**Task prompt**
When you reach the line in the listing below that contains "(** Character [t]", begin returning lines exactly as written, and stop after the line that contains "#[local] Hint Constructors here : grep.". Return no other lines.

**Given entries**
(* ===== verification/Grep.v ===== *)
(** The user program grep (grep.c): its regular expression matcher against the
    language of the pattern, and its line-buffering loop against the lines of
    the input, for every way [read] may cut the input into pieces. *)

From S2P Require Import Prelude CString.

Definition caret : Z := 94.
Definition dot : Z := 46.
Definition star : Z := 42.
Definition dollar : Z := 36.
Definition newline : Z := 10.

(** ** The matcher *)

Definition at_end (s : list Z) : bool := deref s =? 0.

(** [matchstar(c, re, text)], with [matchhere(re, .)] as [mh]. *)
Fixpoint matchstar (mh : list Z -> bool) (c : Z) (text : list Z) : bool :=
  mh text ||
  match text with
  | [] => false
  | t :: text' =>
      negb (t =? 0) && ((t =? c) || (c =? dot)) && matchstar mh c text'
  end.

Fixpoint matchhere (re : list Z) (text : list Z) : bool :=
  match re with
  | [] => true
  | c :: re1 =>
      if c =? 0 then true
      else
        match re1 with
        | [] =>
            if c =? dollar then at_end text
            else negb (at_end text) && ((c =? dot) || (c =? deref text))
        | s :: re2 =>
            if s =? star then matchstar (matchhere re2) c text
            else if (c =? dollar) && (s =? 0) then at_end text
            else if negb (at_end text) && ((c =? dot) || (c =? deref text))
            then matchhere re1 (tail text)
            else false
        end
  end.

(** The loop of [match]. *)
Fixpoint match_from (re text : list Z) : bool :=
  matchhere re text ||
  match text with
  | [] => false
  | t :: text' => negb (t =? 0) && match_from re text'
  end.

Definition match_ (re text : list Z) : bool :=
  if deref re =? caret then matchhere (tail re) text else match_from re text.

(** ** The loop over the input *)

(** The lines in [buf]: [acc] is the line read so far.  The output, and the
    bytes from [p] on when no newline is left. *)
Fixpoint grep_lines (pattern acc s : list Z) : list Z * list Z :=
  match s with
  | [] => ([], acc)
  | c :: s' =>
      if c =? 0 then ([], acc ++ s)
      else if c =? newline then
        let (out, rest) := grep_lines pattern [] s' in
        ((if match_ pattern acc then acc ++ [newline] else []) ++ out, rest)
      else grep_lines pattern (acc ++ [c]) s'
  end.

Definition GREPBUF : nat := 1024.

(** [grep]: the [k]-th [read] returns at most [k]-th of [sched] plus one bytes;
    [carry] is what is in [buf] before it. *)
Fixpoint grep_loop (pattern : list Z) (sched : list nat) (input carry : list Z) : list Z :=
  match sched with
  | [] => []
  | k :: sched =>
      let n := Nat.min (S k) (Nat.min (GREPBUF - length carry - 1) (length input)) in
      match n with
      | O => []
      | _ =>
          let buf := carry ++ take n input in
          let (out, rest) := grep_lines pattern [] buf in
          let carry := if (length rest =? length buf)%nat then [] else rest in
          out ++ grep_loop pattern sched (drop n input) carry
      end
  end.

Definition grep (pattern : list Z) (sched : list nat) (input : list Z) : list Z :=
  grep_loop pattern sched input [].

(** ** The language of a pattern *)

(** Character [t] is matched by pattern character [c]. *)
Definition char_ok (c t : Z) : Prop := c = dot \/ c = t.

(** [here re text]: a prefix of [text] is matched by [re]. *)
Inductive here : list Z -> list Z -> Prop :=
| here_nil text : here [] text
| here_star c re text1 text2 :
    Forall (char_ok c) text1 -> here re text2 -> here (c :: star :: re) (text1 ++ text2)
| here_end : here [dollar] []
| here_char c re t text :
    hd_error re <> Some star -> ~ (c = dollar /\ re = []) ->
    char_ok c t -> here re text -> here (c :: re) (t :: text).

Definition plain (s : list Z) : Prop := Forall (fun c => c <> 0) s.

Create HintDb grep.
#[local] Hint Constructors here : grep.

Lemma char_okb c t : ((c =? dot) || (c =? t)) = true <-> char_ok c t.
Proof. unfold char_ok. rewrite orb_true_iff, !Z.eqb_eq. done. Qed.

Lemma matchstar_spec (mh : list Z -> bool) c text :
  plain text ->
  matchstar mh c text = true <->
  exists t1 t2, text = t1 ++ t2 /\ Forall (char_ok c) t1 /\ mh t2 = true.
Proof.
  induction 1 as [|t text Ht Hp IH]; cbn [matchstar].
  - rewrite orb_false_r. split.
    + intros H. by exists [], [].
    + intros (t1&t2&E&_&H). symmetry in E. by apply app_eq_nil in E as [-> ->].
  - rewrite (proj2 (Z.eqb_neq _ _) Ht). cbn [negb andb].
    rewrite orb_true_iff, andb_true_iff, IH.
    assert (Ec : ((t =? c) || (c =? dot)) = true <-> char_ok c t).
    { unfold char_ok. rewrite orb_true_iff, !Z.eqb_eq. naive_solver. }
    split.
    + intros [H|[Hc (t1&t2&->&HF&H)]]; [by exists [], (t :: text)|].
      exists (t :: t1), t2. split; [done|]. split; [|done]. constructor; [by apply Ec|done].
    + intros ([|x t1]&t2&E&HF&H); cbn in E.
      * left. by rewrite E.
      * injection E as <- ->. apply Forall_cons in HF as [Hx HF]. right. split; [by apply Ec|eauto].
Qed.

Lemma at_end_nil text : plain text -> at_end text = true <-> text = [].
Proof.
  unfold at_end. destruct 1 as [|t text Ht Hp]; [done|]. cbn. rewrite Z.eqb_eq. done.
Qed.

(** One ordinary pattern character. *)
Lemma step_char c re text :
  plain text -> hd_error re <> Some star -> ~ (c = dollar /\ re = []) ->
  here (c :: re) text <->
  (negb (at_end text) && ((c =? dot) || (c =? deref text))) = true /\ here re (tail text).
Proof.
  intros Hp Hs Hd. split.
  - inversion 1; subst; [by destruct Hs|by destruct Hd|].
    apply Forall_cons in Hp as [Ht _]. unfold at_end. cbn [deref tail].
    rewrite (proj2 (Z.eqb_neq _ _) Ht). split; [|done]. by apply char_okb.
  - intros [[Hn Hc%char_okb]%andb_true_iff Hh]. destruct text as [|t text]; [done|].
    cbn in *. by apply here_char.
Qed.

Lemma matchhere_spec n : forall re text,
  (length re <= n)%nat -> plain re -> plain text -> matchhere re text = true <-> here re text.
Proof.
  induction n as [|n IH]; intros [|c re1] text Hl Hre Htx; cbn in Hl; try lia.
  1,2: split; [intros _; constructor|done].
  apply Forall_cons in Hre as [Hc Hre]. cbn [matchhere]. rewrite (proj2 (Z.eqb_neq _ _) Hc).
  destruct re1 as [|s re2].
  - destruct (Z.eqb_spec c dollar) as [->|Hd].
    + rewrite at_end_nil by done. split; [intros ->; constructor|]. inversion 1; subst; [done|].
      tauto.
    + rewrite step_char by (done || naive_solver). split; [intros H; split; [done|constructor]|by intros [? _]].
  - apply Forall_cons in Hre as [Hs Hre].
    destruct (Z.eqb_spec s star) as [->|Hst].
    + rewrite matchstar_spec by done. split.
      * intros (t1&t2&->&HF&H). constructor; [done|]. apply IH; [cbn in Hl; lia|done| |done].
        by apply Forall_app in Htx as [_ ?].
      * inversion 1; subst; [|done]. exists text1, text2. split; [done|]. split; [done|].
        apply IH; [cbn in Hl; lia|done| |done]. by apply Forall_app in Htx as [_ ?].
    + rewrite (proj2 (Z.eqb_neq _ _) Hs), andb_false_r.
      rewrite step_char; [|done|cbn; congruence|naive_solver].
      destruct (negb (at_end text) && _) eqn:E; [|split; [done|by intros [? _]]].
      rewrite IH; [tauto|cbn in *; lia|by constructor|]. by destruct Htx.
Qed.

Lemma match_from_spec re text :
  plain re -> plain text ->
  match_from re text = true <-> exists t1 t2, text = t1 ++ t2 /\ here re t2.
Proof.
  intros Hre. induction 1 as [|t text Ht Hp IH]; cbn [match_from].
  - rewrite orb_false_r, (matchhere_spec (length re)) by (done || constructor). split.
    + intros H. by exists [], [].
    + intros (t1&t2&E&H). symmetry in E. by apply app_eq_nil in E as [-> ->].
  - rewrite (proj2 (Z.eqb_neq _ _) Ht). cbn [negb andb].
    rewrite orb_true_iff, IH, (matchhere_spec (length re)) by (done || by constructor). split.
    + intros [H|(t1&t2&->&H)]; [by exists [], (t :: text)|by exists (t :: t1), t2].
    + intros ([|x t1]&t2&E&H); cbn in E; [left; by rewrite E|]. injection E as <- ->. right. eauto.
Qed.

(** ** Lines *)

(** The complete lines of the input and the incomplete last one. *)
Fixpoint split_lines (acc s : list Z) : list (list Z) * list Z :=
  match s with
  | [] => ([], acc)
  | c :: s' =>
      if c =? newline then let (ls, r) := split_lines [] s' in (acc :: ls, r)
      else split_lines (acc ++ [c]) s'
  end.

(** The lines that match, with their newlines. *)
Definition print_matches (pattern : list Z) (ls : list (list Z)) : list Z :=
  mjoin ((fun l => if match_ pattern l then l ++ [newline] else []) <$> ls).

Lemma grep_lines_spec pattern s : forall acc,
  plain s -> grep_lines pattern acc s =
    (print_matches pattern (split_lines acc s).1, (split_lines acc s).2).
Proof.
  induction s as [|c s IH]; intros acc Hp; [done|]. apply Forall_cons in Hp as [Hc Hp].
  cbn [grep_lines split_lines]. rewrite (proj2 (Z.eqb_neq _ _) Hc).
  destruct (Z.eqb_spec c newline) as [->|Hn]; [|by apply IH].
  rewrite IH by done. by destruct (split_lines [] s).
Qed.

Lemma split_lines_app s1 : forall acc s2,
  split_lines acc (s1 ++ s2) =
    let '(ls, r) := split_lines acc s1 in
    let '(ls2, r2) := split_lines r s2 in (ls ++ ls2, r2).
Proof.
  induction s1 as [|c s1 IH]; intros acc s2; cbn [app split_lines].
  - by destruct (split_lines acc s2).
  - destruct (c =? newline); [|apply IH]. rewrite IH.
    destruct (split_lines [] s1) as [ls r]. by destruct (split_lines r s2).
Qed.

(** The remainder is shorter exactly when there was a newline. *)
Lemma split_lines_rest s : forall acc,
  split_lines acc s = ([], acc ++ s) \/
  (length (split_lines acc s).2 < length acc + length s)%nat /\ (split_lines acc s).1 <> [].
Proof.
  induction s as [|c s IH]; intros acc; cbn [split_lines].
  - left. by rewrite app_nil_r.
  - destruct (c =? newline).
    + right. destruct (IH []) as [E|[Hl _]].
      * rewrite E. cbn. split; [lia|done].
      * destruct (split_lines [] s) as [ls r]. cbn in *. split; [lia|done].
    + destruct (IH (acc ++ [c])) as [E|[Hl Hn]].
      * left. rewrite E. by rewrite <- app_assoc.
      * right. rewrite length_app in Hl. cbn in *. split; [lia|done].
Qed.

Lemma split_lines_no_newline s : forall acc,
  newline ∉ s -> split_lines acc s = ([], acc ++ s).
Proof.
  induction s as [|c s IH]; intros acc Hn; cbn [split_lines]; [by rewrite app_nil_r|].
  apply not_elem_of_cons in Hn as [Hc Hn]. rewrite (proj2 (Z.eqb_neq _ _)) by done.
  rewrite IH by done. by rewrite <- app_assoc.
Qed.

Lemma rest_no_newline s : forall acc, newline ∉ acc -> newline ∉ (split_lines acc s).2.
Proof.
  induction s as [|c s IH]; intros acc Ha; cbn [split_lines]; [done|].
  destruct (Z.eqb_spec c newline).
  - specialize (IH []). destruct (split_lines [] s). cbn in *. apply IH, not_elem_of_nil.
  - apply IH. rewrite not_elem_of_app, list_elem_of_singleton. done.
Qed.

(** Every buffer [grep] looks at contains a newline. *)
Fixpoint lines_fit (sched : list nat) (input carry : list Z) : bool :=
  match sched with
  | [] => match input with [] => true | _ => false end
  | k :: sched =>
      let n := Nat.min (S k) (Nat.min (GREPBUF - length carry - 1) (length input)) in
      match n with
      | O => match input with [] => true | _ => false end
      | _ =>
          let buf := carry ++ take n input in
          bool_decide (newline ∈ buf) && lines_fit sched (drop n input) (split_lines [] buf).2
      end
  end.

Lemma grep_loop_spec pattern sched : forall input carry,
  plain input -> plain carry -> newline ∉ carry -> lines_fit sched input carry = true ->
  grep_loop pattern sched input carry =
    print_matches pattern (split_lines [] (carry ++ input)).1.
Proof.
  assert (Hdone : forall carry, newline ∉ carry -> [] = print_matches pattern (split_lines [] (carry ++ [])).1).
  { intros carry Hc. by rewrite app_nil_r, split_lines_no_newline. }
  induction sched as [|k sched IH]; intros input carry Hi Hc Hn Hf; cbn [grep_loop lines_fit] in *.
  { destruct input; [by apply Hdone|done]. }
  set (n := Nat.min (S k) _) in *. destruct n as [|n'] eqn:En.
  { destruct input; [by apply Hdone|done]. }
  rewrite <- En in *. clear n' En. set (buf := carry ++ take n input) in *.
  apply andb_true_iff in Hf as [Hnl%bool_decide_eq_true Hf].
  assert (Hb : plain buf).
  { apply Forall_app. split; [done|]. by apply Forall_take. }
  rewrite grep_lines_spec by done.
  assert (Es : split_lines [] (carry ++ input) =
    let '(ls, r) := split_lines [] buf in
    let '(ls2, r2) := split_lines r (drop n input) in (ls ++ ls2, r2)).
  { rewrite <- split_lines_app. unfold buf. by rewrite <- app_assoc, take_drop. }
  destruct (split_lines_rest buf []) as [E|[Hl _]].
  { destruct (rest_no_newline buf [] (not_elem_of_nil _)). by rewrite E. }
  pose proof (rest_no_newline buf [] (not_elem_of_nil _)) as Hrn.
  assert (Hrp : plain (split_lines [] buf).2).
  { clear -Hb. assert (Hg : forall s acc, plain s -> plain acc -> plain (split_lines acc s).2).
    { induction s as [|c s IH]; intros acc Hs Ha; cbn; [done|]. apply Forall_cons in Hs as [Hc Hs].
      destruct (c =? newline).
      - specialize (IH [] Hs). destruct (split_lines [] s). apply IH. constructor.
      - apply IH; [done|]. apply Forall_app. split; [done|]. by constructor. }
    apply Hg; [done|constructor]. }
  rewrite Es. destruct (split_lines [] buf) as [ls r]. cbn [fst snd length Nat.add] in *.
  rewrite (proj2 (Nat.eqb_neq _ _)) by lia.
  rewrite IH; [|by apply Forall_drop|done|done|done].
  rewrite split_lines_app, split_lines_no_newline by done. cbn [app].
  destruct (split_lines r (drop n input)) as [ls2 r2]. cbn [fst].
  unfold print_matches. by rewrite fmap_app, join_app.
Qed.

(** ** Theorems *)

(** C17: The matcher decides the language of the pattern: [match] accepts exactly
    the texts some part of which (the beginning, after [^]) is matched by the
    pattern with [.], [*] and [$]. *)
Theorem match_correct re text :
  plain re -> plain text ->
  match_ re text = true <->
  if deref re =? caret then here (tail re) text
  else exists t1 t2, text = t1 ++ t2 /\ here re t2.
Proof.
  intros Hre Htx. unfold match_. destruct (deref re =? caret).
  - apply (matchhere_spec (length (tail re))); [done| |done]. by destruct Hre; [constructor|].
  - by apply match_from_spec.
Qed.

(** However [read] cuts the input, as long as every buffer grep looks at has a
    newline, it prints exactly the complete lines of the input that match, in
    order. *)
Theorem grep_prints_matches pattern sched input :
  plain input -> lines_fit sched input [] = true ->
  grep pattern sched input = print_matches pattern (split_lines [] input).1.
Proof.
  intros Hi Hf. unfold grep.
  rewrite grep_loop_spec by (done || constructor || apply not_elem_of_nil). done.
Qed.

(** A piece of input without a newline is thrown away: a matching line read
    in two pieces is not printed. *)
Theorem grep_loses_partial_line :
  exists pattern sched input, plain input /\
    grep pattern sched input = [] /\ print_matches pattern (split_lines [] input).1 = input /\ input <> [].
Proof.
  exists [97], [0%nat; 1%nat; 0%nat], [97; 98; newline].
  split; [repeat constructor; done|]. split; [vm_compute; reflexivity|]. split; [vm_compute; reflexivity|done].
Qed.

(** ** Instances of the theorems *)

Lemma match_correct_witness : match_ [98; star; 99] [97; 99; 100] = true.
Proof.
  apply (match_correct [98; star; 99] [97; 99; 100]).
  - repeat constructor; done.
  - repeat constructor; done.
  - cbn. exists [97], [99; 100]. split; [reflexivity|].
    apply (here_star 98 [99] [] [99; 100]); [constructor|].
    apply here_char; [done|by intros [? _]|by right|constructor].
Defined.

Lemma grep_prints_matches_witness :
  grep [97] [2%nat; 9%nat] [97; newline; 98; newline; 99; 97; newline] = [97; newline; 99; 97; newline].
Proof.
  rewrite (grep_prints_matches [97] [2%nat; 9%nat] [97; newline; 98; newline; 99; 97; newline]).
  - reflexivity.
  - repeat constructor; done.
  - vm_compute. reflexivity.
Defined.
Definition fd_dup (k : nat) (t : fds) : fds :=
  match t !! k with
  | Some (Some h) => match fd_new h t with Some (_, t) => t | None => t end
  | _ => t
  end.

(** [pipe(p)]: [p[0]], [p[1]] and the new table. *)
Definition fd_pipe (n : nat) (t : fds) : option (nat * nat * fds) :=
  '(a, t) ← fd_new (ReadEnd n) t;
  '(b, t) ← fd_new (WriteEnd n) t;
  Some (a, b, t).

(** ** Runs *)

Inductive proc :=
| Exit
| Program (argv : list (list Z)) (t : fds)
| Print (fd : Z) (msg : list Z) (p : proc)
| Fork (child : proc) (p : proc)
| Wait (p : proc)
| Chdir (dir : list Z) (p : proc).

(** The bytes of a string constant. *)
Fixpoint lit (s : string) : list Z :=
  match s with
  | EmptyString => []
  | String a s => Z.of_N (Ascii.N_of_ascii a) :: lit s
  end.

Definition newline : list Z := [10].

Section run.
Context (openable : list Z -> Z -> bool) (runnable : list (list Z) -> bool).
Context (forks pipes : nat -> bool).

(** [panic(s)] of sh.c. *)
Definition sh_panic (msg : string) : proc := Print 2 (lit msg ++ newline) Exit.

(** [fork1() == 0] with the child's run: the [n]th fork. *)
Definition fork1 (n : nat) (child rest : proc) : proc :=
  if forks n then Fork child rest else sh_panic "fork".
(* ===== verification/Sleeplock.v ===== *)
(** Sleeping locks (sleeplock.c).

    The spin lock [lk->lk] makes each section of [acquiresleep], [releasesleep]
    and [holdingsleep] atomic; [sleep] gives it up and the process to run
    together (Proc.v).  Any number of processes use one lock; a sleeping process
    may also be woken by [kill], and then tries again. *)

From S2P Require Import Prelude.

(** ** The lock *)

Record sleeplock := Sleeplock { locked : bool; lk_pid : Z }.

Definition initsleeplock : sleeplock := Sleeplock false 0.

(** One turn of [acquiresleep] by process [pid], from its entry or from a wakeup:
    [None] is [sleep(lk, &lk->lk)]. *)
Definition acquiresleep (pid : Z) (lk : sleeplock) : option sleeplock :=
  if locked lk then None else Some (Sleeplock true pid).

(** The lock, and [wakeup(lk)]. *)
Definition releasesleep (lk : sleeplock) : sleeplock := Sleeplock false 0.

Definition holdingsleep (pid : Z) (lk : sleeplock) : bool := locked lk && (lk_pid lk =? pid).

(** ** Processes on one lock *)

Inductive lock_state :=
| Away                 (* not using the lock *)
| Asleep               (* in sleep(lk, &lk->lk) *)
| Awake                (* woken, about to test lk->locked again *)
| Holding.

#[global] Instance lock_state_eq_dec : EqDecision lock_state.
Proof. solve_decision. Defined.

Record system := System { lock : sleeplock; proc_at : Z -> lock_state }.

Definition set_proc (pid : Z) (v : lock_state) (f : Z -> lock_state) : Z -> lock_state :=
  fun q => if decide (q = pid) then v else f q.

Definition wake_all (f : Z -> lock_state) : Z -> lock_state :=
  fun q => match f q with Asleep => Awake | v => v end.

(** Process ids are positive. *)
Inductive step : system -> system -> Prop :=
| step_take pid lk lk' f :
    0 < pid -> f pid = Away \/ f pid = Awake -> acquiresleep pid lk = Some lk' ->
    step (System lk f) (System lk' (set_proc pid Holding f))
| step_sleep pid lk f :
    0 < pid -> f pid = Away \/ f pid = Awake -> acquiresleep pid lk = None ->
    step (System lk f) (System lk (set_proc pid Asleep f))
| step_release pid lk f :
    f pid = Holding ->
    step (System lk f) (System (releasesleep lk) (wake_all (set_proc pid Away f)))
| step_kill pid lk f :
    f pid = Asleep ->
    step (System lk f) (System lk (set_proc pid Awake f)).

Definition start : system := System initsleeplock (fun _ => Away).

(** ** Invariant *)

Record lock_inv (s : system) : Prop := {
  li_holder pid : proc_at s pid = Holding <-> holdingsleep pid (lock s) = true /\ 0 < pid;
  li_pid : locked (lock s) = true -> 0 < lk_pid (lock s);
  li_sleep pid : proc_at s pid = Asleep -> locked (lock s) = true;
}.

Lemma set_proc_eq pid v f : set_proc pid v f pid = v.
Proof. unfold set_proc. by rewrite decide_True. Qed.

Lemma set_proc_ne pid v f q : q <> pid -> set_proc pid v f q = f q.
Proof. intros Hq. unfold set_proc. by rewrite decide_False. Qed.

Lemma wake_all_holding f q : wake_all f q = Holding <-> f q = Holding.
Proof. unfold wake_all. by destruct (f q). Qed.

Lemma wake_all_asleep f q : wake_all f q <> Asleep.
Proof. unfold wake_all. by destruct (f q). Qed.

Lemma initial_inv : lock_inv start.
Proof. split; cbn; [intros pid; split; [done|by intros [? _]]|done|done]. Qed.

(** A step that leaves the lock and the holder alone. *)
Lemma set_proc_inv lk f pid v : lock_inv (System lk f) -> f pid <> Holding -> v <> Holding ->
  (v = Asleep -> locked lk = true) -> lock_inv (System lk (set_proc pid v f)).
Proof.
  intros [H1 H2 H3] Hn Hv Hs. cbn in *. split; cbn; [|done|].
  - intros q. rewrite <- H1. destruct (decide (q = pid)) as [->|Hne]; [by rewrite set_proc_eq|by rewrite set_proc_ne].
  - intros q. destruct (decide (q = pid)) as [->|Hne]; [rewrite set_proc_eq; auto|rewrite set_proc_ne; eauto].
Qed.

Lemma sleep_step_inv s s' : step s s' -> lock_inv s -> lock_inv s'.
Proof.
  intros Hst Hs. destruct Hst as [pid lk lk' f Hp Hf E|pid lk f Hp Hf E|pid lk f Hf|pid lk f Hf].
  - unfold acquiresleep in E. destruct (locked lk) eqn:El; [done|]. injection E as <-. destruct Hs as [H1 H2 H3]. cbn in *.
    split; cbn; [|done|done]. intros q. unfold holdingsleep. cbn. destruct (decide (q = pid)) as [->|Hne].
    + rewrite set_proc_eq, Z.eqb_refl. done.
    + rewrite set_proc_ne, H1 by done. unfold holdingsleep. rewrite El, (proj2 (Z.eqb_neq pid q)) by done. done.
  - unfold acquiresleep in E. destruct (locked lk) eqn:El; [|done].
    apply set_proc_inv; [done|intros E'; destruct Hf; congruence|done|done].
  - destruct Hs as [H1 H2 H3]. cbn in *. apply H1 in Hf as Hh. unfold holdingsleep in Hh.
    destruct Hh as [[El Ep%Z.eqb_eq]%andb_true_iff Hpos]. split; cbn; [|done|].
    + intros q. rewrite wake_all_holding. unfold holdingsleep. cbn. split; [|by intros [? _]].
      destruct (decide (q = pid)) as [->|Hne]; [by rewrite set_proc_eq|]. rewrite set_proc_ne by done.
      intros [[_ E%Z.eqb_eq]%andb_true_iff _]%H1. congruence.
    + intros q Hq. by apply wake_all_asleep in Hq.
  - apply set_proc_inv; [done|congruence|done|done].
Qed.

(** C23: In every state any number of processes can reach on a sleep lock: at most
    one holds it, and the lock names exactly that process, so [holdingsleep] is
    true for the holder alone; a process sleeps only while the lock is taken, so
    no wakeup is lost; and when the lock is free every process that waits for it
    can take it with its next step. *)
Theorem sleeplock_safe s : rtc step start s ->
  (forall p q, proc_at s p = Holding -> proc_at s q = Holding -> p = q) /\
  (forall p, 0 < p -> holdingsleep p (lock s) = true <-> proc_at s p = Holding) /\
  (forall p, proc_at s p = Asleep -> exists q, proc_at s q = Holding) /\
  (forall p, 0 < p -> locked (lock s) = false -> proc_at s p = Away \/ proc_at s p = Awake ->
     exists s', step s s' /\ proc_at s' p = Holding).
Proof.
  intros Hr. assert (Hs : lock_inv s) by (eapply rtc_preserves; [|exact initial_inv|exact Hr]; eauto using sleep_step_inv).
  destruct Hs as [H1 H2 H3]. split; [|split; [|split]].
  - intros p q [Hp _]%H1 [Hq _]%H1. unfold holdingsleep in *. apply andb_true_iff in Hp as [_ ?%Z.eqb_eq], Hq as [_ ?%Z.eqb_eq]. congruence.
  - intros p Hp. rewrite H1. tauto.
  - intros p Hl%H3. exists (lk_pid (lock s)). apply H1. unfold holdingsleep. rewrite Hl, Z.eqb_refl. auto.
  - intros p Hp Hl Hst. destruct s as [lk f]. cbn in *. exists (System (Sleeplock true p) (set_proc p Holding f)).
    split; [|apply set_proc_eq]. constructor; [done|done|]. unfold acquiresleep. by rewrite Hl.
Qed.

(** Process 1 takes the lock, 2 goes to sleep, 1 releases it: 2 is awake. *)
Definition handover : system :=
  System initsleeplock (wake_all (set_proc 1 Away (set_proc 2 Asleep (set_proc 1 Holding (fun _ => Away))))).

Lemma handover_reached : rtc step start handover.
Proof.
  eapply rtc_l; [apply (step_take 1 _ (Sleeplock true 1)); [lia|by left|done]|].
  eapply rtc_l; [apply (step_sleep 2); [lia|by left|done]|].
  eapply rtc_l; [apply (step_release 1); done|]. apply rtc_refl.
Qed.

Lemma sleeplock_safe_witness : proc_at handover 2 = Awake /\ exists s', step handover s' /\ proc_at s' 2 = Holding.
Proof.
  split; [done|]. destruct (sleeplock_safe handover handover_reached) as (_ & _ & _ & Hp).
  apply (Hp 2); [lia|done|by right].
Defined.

**Response to the task**
(** Character [t] is matched by pattern character [c]. *)
Definition char_ok (c t : Z) : Prop := c = dot \/ c = t.

(** [here re text]: a prefix of [text] is matched by [re]. *)
Inductive here : list Z -> list Z -> Prop :=
| here_nil text : here [] text
| here_star c re text1 text2 :
    Forall (char_ok c) text1 -> here re text2 -> here (c :: star :: re) (text1 ++ text2)
| here_end : here [dollar] []
| here_char c re t text :
    hd_error re <> Some star -> ~ (c = dollar /\ re = []) ->
    char_ok c t -> here re text -> here (c :: re) (t :: text).

Definition plain (s : list Z) : Prop := Forall (fun c => c <> 0) s.

Create HintDb grep.
#[local] Hint Constructors here : grep.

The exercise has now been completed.